[Opening Data for the task section]
(** * NexaAgent chat backend: a shallow embedding of [backend.py]

    The development follows the layout of the source file: the Python
    runtime notions the code relies on (exceptions, [try]/[except],
    truthiness of strings), the calculator tool, the chat event stream,
    the thread deletion helper over the SQLite connection, and the
    history endpoint.  *)

From Stdlib Require Import ZArith NArith QArith Lia Floats Ascii.
From stdpp Require Import base option list strings gmap sorting.

(** ** Python runtime *)

(** The exception classes the source distinguishes.  [except Exception]
    catches all of them; [except sqlite3.OperationalError] only the first. *)
Inductive ExnClass :=
  | OperationalError
  | ZeroDivisionError
  | OtherException (cls : string).

Record PyExn := mkExn { exn_class : ExnClass; exn_msg : string }.

(** [str(e)] *)
Definition py_str_exn (e : PyExn) : string := exn_msg e.

(** Outcome of evaluating a Python expression or block: a value, or a raised
    exception. *)
Inductive Exc (A : Type) :=
  | Return (a : A)
  | Raise (e : PyExn).
Arguments Return {A} a.
Arguments Raise {A} e.

Definition exc_bind {A B} (c : Exc A) (k : A → Exc B) : Exc B :=
  match c with
  | Return a => k a
  | Raise e => Raise e
  end.

Notation "x ← c ;;; k" := (exc_bind c (λ x, k))
  (at level 20, c at level 100, k at level 200, right associativity, only parsing).

(** [try: body  except Exception as e: handler(e)] *)
Definition try_except {A} (body : Exc A) (handler : PyExn → Exc A) : Exc A :=
  match body with
  | Return a => Return a
  | Raise e => handler e
  end.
[Closing Data for the task section]
What you have to do:
Please return the lines above that run from the line containing "truthiness of strings), the" to the line containing "(** ** Python runtime *)", inclusive, exactly and with no other lines.

Result:
    truthiness of strings), the calculator tool, the chat event stream,
    the thread deletion helper over the SQLite connection, and the
    history endpoint.  *)

From Stdlib Require Import ZArith NArith QArith Lia Floats Ascii.
From stdpp Require Import base option list strings gmap sorting.

(** ** Python runtime *)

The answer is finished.